Employees’ views about success change with the economic outlook, unnecessarily tearing the social fabric of organisations during difficult times.
How do you view success? Is it a finite resource, meaning that your success requires someone else to fail, or is there enough to go around? Your answer may determine whether you view your co-workers as potentially beneficial or detrimental to your own success. When the opportunity arises to help a colleague, it may therefore dictate how you respond.
This is more than a private, idiosyncratic issue. Previous studies have shown that employee helpfulness is key to organisational effectiveness. The extent to which people are willing to help at work, however, changes in response to prevailing macroeconomic conditions, as my recent paper in Academy of Management Journal (co-written by Marko Pitesa of Singapore Management University) finds. As the economic outlook darkens, so do employees’ attitudes toward one another. The uphill slog of doing business during a downturn is thus made even steeper.
A panic response
Of course, a certain amount of selfishness can be a rational response to a downturn. The threat of layoffs, for example, will naturally turn employees’ concerns towards their own job prospects. Our studies, however, modelled situations where participants could help others at no apparent cost to themselves. That they withheld help anyway indicates a phenomenon more closely resembling the illogic of panic selling or bank runs than rational self-interest.
First, we verified our core premise – that an unfriendly economy contributes to what we termed a “zero-sum construal of success”– by analysing nearly 60,000 responses to the World Values Survey alongside information about the respondents’ macroeconomic context. We discovered a relationship between bad economic indicators and the belief that success is a “zero-sum good”.

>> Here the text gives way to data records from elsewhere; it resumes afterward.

(** * bower-npm-resolver: the npm wrapper ([src/npm-utils.js]) and the
    download helper, embedded in Rocq.

    The registry replies are JSON-like JavaScript values.  Objects are finite
    maps from property names to values, arrays are lists.  The npm client is
    an external collaborator: it is represented by the callback invocations
    it performs.  Promises are the settled state of a Q deferred. *)

From Stdlib Require Import Ascii.
From stdpp Require Import gmap strings list sorting pretty.

Local Open Scope string_scope.
Set Warnings "-register-all".

(** ** JavaScript values *)

(** JSON-like data as the npm client hands it to its callbacks.  Numbers are
    the integer-valued ones; strings are sequences of code units below 256,
    compared unit by unit as [Array.prototype.sort] does by default. *)
Inductive value : Type :=
  | VUndef
  | VNull
  | VBool (b : bool)
  | VNum (n : Z)
  | VStr (s : string)
  | VArr (l : list value)
  | VObj (o : gmap string value).

(** What a rejected promise carries: a value handed over by npm, or the
    [TypeError] the runtime raises inside a [then] handler. *)
Inductive reason : Type :=
  | Raised (e : value)
  | TypeError.

(** Result of evaluating an expression that may throw. *)
Inductive completion (A : Type) : Type :=
  | Normal (a : A)
  | Throw (r : reason).
Arguments Normal {A} a.
Arguments Throw {A} r.

(** Sequencing: the first throw aborts the rest of the handler. *)
Global Instance completion_ret : MRet completion := λ A a, Normal a.
Global Instance completion_bind : MBind completion := λ A B f c,
  match c with
  | Normal a => f a
  | Throw r => Throw r
  end.

(** [if (v)]: JavaScript truthiness. *)
Definition truthy (v : value) : bool :=
  match v with
  | VUndef | VNull => false
  | VBool b => b
  | VNum n => negb (n =? 0)%Z
  | VStr s => negb (String.eqb s "")
  | VArr _ | VObj _ => true
  end.

(** [Array.isArray(v)]. *)
Definition isArray (v : value) : bool :=
  match v with
  | VArr _ => true
  | _ => false
  end.

(** The index property names ["0"], ["1"], ... of an array or string of
    length [n]. *)
Definition index_keys (n : nat) : list string :=
  (λ i : nat, pretty i) <$> seq 0 n.

(** The index denoted by property name [k], when it is one below [n]. *)
Definition index_of_key (k : string) (n : nat) : option nat :=
  head (filter (λ i : nat, pretty i = k) (seq 0 n)).

Fixpoint chars (s : string) : list value :=
  match s with
  | EmptyString => []
  | String c s' => VStr (String c EmptyString) :: chars s'
  end.

(** [Object.keys(v)]: the own enumerable property names.  The order of an
    object's names is left to the map; every caller sorts them. *)
Definition object_keys (v : value) : completion (list string) :=
  match v with
  | VUndef | VNull => Throw TypeError
  | VBool _ | VNum _ => Normal []
  | VStr s => Normal (index_keys (String.length s))
  | VArr l => Normal (index_keys (length l))
  | VObj o => Normal (elements (dom o))
  end.

(** Property read on a list-like value of elements [l]. *)
Definition get_indexed (l : list value) (k : string) : value :=
  if String.eqb k "length" then VNum (Z.of_nat (length l))
  else match index_of_key k (length l) with
       | Some i => default VUndef (l !! i)
       | None => VUndef
       end.

(** [v[k]]: property read.  Reading from [undefined] or [null] throws; a
    missing property reads as [undefined].  Properties inherited from the
    built-in prototypes are not represented: none of them is named
    ["versions"], ["dist.tarball"] or ["undefined"], and an own property
    hides an inherited one. *)
Definition get (v : value) (k : string) : completion value :=
  match v with
  | VUndef | VNull => Throw TypeError
  | VBool _ | VNum _ => Normal VUndef
  | VStr s => Normal (get_indexed (chars s) k)
  | VArr l => Normal (get_indexed l k)
  | VObj o => Normal (default VUndef (o !! k))
  end.

(** [keys.sort()] with the default comparator. *)
Definition sort_keys (keys : list string) : list string :=
  merge_sort String.le keys.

Next, we tested our hypothesis that news of a downturn could negatively affect workplace helping. In two separate experiments, we found that professionals who had just read an article describing the U.S. economy as declining were less likely to offer to point a colleague in the right direction (even though it cost them nothing to do so) than peers who read an optimistic news article.

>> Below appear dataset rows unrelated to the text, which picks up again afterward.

(** With more fuel than pending parameters, [get_parameter] returns,
    leaves raw parameters and stack as they were, and fails with the
    name-not-found error on every parameter of [cyc]. *)
Lemma get_parameter_spec fuel :
  forall stack,
    pending_frame (params, stack) < fuel ->
    call_spec simple_eval cyc (params, stack) (get_parameter simple_eval py_str fuel).
Proof.
  induction fuel as [|fuel IH]; intros stack Hfuel; [lia|].
  intros name st Hframe Hcache. cbn [get_parameter]. unfold get_parameter_body.
  assert (Hraw : raw_parameters st = params) by (by injection Hframe).
  assert (Hstack : resolution_stack st = stack) by (by injection Hframe).
  destruct (Dict.get name (resolved_cache st)) as [v|] eqn:Hcached.
  { eexists _, st. split_and!; try done.
    intros Hin. rewrite (Hcache name Hin) in Hcached. done. }
  rewrite Hraw.
  destruct (Dict.get name params) as [raw_value|] eqn:Hget.
  2:{ eexists _, st. split_and!; try done.
      intros Hin. destruct (Hcyc name Hin) as (q & _ & s & e & Hs & _).
      congruence. }
  destruct (on_stack name st) eqn:Hon.
  { eexists _, st. split_and!; try done. }
  assert (Hpush : frame (push name st) = (params, stack ++ [name])).
  { unfold frame, push. simpl. by rewrite Hraw, Hstack. }
  assert (Hlt : pending_frame (params, stack ++ [name]) < fuel).
  { unfold on_stack in Hon. rewrite Hstack in Hon.
    pose proof (pending_push name stack (dict_get_in_keys _ _ _ Hget) Hon). lia. }
  destruct (resolve_spec simple_eval py_str params cyc (stack ++ [name])
              (get_parameter simple_eval py_str fuel) (IH _ Hlt)
              raw_value (push name st) Hpush Hcache)
    as (r & st2 & Hres & Hf2 & Hc2 & Hraise).
  rewrite Hres.
  assert (Hpop : forall st3, raw_parameters st3 = raw_parameters st2 ->
                             resolution_stack st3 = resolution_stack st2 ->
                             frame (pop st3) = (params, stack)).
  { intros st3 Hr3 Hs3. unfold frame, pop. simpl.
    injection Hf2 as Hr2 Hs2. rewrite Hr3, Hs3, Hr2, Hs2.
    by rewrite removelast_last. }
  assert (Hfail : In name cyc ->
            exists q s e, In q cyc /\ Dict.get name params = Some (YStr s) /\
                          first_evaluated s = Some e /\
                          needs simple_eval e q /\ r = Raise (NameNotFound q e)).
  { intros Hin. destruct (Hcyc name Hin) as (q & Hq & s & e & Hs & Hfirst & Hneeds).
    exists q, s, e. split_and!; try done.
    rewrite Hs in Hget. injection Hget as <-.
    by apply (Hraise s e q). }
  destruct r as [v|e].
  - eexists _, _. split_and!; [done| | |].
    + by apply Hpop.
    + intros p Hp. simpl. rewrite dict_get_set_ne; [by apply Hc2|].
      intros ->. destruct (Hfail Hp) as (? & ? & ? & _ & _ & _ & _ & ?). done.
    + intros Hin _. destruct (Hfail Hin) as (? & ? & ? & _ & _ & _ & _ & ?). done.
  - eexists _, _. split_and!; [done| | |].
    + by apply Hpop.
    + exact Hc2.
    + intros Hin _. by apply Hfail.
Qed.
End ResolverTermination.

Section ResolverTheorem.
Import ParameterResolver.
Variable simple_eval : string -> list (string * yaml) -> eval_outcome.
Variable py_str : yaml -> string.

Lemma pending_init params : pending_frame (params, []) = length params.
Proof.
  unfold pending_frame, Dict.keys. simpl.
  induction params as [|kv params IH]; simpl; [done|]. by rewrite IH.
Qed.

Lemma cyclic_nil params : cyclic simple_eval params [].
Proof. intros p []. Qed.

End ResolverTheorem.





(* ===================================================================== *)
(** * Part III: further properties of the code                            *)
(* ===================================================================== *)

(** ** [PartRegistry] *)

Lemma dict_keys_set_fresh {V} (k : string) (v : V) d :
  Dict.get k d = None -> Dict.keys (Dict.set k v d) = Dict.keys d ++ [k].
Proof.
  induction d as [|[k' v'] d IH]; simpl; [done|].
  destruct (String.eqb k k') eqn:E; [done|].
  intros Hk. simpl. f_equal. by apply IH.
Qed.

Lemma dict_get_none_keys {V} (k : string) (d : list (string * V)) :
  Dict.get k d = None <-> ~ In k (Dict.keys d).
Proof.
  induction d as [|[k' v'] d IH]; simpl; [tauto|].
  destruct (String.eqb k k') eqn:E.
  - apply String.eqb_eq in E. subst. split; [done|].
    intros Hn. contradict Hn. by left.
  - apply String.eqb_neq in E. rewrite IH. split.
    + intros Hn [Heq|Hin]; [congruence|done].
    + intros Hn Hin. apply Hn. by right.
Qed.

Lemma dict_mem_keys {V} (k : string) (d : list (string * V)) :
  Dict.mem k d = true <-> In k (Dict.keys d).
Proof.
  unfold Dict.mem. destruct (Dict.get k d) as [v|] eqn:E.
  - split; [|done]. intros _. by eapply dict_get_in_keys.
  - apply dict_get_none_keys in E. split; [done|tauto].
Qed.

Lemma dict_set_length_fresh {V} (k : string) (v : V) d :
  Dict.get k d = None -> length (Dict.set k v d) = S (length d).
Proof.
  intros Hk. rewrite <- (length_map fst (Dict.set k v d)).
  change (map fst (Dict.set k v d)) with (Dict.keys (Dict.set k v d)).
  rewrite dict_keys_set_fresh by done.
  rewrite length_app. unfold Dict.keys. rewrite length_map. simpl. lia.
Qed.

Section Registry.
Import PartModel.
Context {Position : Type}.
Implicit Types (reg : PartRegistry Position) (part : Part Position).

(** X1.  [PartRegistry.add] followed by [get]: a part whose name is new
    is stored at the end of the registry, [get] of its name returns it,
    and every other name is found (or missing) as before; a part whose
    name is taken is refused with [ValueError], and the part stored
    under that name stays. *)
Theorem registry_add_then_get reg part :
  match PartRegistry_add part reg with
  | Ok reg' =>
      PartRegistry_exists (name part) reg = false /\
      PartRegistry_get (name part) reg' = Ok part /\
      PartRegistry_list_parts reg' = PartRegistry_list_parts reg ++ [name part] /\
      PartRegistry_len reg' = S (PartRegistry_len reg) /\
      (forall n, n <> name part ->
                 PartRegistry_exists n reg' = PartRegistry_exists n reg /\
                 forall p, PartRegistry_get n reg = Ok p ->
                           PartRegistry_get n reg' = Ok p)
  | Raise e =>
      e = RegistryValueError
            ("Part '" +:+ name part +:+ "' already exists in registry") /\
      exists old, PartRegistry_get (name part) reg = Ok old
  end.
Proof.
  unfold PartRegistry_add, PartRegistry_exists, PartRegistry_get,
    PartRegistry_list_parts, PartRegistry_len.
  destruct (Dict.mem (name part) reg) eqn:Hmem.
  - split; [done|]. apply dict_mem_get in Hmem as [old Hold].
    exists old. by rewrite Hold.
  - assert (Hnone : Dict.get (name part) reg = None).
    { unfold Dict.mem in Hmem. by destruct (Dict.get (name part) reg). }
    split_and!; [done| |by apply dict_keys_set_fresh
                |by apply dict_set_length_fresh|].
    + by rewrite dict_get_set_eq.
    + intros n Hn. unfold Dict.mem.
      rewrite dict_get_set_ne by congruence. split; [done|].
      intros p. by destruct (Dict.get n reg).
Qed.

(** What every registry reached by [add] and [clear] calls satisfies. *)
Lemma registry_apply_keys reg op :
  List.NoDup (Dict.keys reg) ->
  (forall n p, Dict.get n reg = Some p -> name p = n) ->
  List.NoDup (Dict.keys (registry_apply reg op)) /\
  (forall n p, Dict.get n (registry_apply reg op) = Some p -> name p = n).
Proof.
  intros Hnd Hname. destruct op as [part|]; simpl.
  - unfold PartRegistry_add.
    destruct (Dict.mem (name part) reg) eqn:Hmem; [done|].
    assert (Hnone : Dict.get (name part) reg = None).
    { unfold Dict.mem in Hmem. by destruct (Dict.get (name part) reg). }
    split.
    + rewrite dict_keys_set_fresh by done.
      apply NoDup_ListNoDup, NoDup_app. split_and!.
      * by apply NoDup_ListNoDup.
      * intros x Hx Hx'. apply list_elem_of_In in Hx.
        apply list_elem_of_singleton in Hx'. subst x.
        by apply dict_get_none_keys in Hnone.
      * apply NoDup_singleton.
    + intros n p. rewrite dict_get_set.
      destruct (String.eqb n (name part)) eqn:E.
      * apply String.eqb_eq in E. by intros [= <-].
      * apply Hname.
  - split; [constructor|done].
Qed.

Lemma registry_run_keys (ops : list (registry_op Position)) :
  List.NoDup (Dict.keys (registry_run ops)) /\
  (forall n p, Dict.get n (registry_run ops) = Some p -> name p = n).
Proof.
  unfold registry_run.
  assert (Hinit : List.NoDup (Dict.keys (@PartRegistry_init Position)) /\
                  (forall n p, Dict.get n (@PartRegistry_init Position) = Some p ->
                               name p = n))
    by (split; [constructor|done]).
  revert Hinit. generalize (@PartRegistry_init Position).
  induction ops as [|op ops IH]; intros reg [Hnd Hname]; simpl; [done|].
  apply IH. by apply registry_apply_keys.
Qed.

(** X2.  Whatever [add] and [clear] calls a registry has seen, its
    names are unique: [list_parts] has no duplicates, [len] counts its
    entries, [exists] holds exactly for the listed names, [get] succeeds
    exactly for them, and the part found under a name carries that
    name. *)
Theorem registry_names_unique (ops : list (registry_op Position)) :
  let reg := registry_run ops in
  List.NoDup (PartRegistry_list_parts reg) /\
  PartRegistry_len reg = length (PartRegistry_list_parts reg) /\
  (forall n, PartRegistry_exists n reg = true <-> In n (PartRegistry_list_parts reg)) /\
  (forall n, In n (PartRegistry_list_parts reg) <->
             exists p, PartRegistry_get n reg = Ok p) /\
  (forall n p, PartRegistry_get n reg = Ok p -> name p = n).
Proof.
  intros reg. destruct (registry_run_keys ops) as [Hnd Hname].
  fold reg in Hnd, Hname.
  unfold PartRegistry_list_parts, PartRegistry_len, PartRegistry_exists,
    PartRegistry_get.
  split_and!.
  - exact Hnd.
  - unfold Dict.keys. by rewrite length_map.
  - intros n. apply dict_mem_keys.
  - intros n. rewrite <- dict_mem_keys, dict_mem_get. split.
    + intros [p Hp]. exists p. by rewrite Hp.
    + intros [p Hp]. destruct (Dict.get n reg) as [q|]; [eauto|done].
  - intros n p Hp. apply Hname.
    destruct (Dict.get n reg) as [q|]; [|done]. by injection Hp as ->.
Qed.

End Registry.

(** ** [Part.clone] and later changes *)

Section CloneIndependence.
Import PartModel.
Context {Geometry Position : Type}.
Variable utils_get_center : Geometry -> option Position.

Lemma clone_store (self p : Part Position) new_name
    (h h' : store Geometry Position) :
  clone utils_get_center self new_name h = Some (p, h') ->
  exists md hist,
    dicts h !! metadata self = Some md /\
    histories h !! transform_history self = Some hist /\
    geometries h' = geometries h /\
    dicts h' = dicts h ++ [md] /\
    histories h' = histories h ++ [hist] /\
    metadata p = length (dicts h) /\
    transform_history p = length (histories h) /\
    (current_position self <> None ->
     current_position p = current_position self).
Proof.
  unfold clone.
  destruct (dicts h !! metadata self) as [md|] eqn:Hmd; [|done].
  destruct (histories h !! transform_history self) as [hist|] eqn:Hh; [|done].
  simpl. unfold Part_init.
  destruct (current_position self) as [pos|].
  - intros [= <- <-]. exists md, hist. simpl. by split_and!.
  - destruct (_calculate_center _ _ _ _ _) as [c|]; [|done].
    intros [= <- <-]. exists md, hist. simpl. by split_and!.
Qed.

Finally, we launched a field study in which the participants did not even know they were a part of the research until the very end. Posing as the marketing department of a business school, we recruited 101 freelance marketing and sales professionals hailing from 47 different countries, ostensibly to evaluate the work of an intern who had devised a new slogan to promote university-branded merchandise. Participants were told that the school’s policy required all freelancers to complete paperwork including questions on how they perceived the state of the economy in their home country.

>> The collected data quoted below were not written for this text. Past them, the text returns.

Lemma comparable_bars_numbers (spacing : Q) (max_price : num)
    (prices : list num) (k : Z) :
  is_zero max_price = false ->
  exists bars,
    mapM (comparable_bar spacing max_price)
         (enumerate_from k (List.map of_num prices)) = Ok bars
    /\ List.map fst bars
       = List.map
           (fun ip =>
              Bar (60 + inject_Z (fst ip + 2) * spacing
                   + inject_Z ((fst ip + 1) * 40))
                  (250 - to_float (snd ip) / to_float max_price * 150)
                  (to_float (snd ip) / to_float max_price * 150))
           (enumerate_from k prices).
Proof.
  intros Hz. revert k.
  induction prices as [|p prices IH]; intros k;
    cbn [mapM enumerate_from List.map].
  - exists []. split; reflexivity.
  - destruct (comparable_bar_number spacing max_price p k Hz) as [text ->].
    destruct (IH (k + 1)) as (bars & -> & Hbars).
    eexists. split; [reflexivity|].
    cbn [List.map fst snd]. rewrite Hbars. reflexivity.
Qed.

Lemma bar_spacing_gap (count : Z) :
  0 <= count -> (0 < bar_spacing count + 40)%Q.
Proof.
  intros Hc. unfold bar_spacing, Valuation.svg_width, Valuation.padding,
    Valuation.bar_width.
  replace (500 - 2 * 60 - (count + 1) * 40) with (420 - 40 * (count + 2))
    by lia.
  unfold Z.sub. rewrite inject_Z_plus, inject_Z_opp, inject_Z_mult.
  assert (Hb : (0 < inject_Z (count + 2))%Q).
  { change 0%Q with (inject_Z 0). rewrite <- Zlt_Qlt. lia. }
  set (b := inject_Z (count + 2)) in *.
  assert (Heq : ((inject_Z 420 + - (inject_Z 40 * b)) / b + 40 == 420 / b)%Q).
  { change (inject_Z 420) with 420%Q. change (inject_Z 40) with 40%Q.
    field. intros H0. rewrite H0 in Hb. apply Qlt_irrefl in Hb. exact Hb. }
  rewrite Heq. apply Qlt_shift_div_l; [exact Hb|]. lra.
Qed.

Lemma listing_bar_leftmost (count i : Z) :
  0 <= count -> 0 <= i ->
  (60 + bar_spacing count
   < 60 + inject_Z (i + 2) * bar_spacing count + inject_Z ((i + 1) * 40))%Q.
Proof.
  intros Hc Hi.
  pose proof (bar_spacing_gap count Hc) as Hgap.
  set (s := bar_spacing count) in *.
  assert (Hi1 : (0 < inject_Z (i + 1))%Q).
  { change 0%Q with (inject_Z 0). rewrite <- Zlt_Qlt. lia. }
  assert (Hprod : (0 < inject_Z (i + 1) * (s + 40))%Q).
  { apply Qmult_lt_0_compat; assumption. }
  replace (i + 2) with ((i + 1) + 1) by lia.
  rewrite inject_Z_mult, !inject_Z_plus.
  rewrite inject_Z_plus in Hprod.
  change (inject_Z 40) with 40%Q. change (inject_Z 1) with 1%Q in *.
  lra.
Qed.

Lemma normalised_height_bound (price max_price : Q) :
  (0 < max_price)%Q -> (price <= max_price)%Q ->
  (price / max_price * 150 <= 150)%Q.
Proof.
  intros Hpos Hle.
  assert (Hr : (price / max_price <= 1)%Q).
  { apply Qle_shift_div_r; [exact Hpos | lra]. }
  set (r := (price / max_price)%Q) in *. lra.
Qed.

Lemma max_price_positive (prices : list num) (max_price : num) :
  Exists (fun p => (0 < to_float p)%Q) prices ->
  Forall (fun p => (to_float p <= to_float max_price)%Q) prices ->
  (0 < to_float max_price)%Q.
Proof.
  intros Hex Hall. apply Exists_exists in Hex. destruct Hex as (p & Hin & Hp).
  rewrite Forall_forall in Hall. specialize (Hall p Hin).
  eapply Qlt_le_trans; eassumption.
Qed.
Lemma root_machine_works_through_the_queue_witness :
  let w := Samples.one_step_world (Some 7%nat) None None None
             [Samples.ev 5; Samples.ev 6] in
  let r := Samples.run 4 0 w in
  (fst r = Tsm.Waiting
   ∧ Tsm.events (Tsm.queue (snd r)) = []
   ∧ Tsm.interrupt_of 0 (snd r) = false
   ∧ (Tsm.taken (Tsm.trace (snd r))).*2
     = (Tsm.taken (Tsm.trace w)).*2 ++ [Samples.ev 5; Samples.ev 6])
  ∨ (fst r = Tsm.Done
     ∧ Tsm.interrupt_of 0 (snd r) = true
     ∧ Tsm.current_of 0 (snd r) = None
     ∧ (Tsm.taken (Tsm.trace (snd r))).*2 ++ Tsm.events (Tsm.queue (snd r))
       = (Tsm.taken (Tsm.trace w)).*2 ++ [Samples.ev 5; Samples.ev 6]).
Proof.
  refine (root_machine_works_through_the_queue (list nat) Samples.sample_action
            Samples.sample_guard [Samples.ev 5; Samples.ev 6]
            (Samples.one_step_world (Some 7%nat) None None None
               [Samples.ev 5; Samples.ev 6])
            0 (Samples.one_step (Some 7%nat) None None None) 1 _ _ _ _ _ _ _).
  - reflexivity.
  - reflexivity.
  - reflexivity.
  - reflexivity.
  - reflexivity.
  - intros k t Ht. unfold Samples.one_step in Ht.
    rewrite Tsm_add_unfold in Ht. simpl in Ht.
    apply lookup_insert_Some in Ht as [[_ <-]|[_ Ht]].
    + exists 1%nat, 2%nat. repeat split; reflexivity.
    + rewrite lookup_empty in Ht. discriminate.
  - reflexivity.
Defined.

(** ** What a child's loop leaves behind *)

Section ChildReturns.
Import EventH Tsm.
Variable U : Type.
Variable run_action : nat → U → U.
Variable eval_guard : nat → U → bool.
Abbreviation execute := (Tsm.execute run_action eval_guard).
Implicit Types w : World U.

Note, freelancers in the final study could not reasonably have felt threatened by the “intern” we invented, seeing as how they had neither met the intern, nor were eligible to compete for the same job. Nonetheless, when given the option to append helpful advice to their evaluation, freelancers who felt negatively about the state of their home economy were more likely to decline or to write less than their more optimistic counterparts. Across studies, we found that the unhelpful behaviour in response to difficult economic times was due to an increased tendency to view success as a zero-sum good.
Community and cooperation
Our findings imply that workforce cohesion is often at its lowest when managers need it most, i.e. during tough economic times. It should be possible to weaken the zero-sum effect by emphasising community and cooperation. Managers should stress joint goals in order to refute the notion that success can be doled out only on an individual basis. Needless to say, it helps if you have a more collective-minded corporate culture from the start. That way, you can simply emphasise existing values, rather than having to establish new ones and make them credible.
In advance of an economic downturn, managers should identify junctures in the employee network where it’s especially important for employees to help each other. For example, new hires are highly dependent on colleagues to show them the ropes; otherwise their learning curve lengthens and the company ultimately loses out. In certain cases, organisations may need to make formal changes to heighten employees’ awareness of interdependence, e.g. by instituting joint financial incentives within a department.
Managers should also cast a watchful eye inward to ensure that they themselves don’t succumb to the insular mentality downturns often inspire. When times are tough, listening to employees with sensitivity and care combats pessimism and persuades them that you are all indeed in this together.
Nina Sirola is a Post-Doctoral Fellow at INSEAD.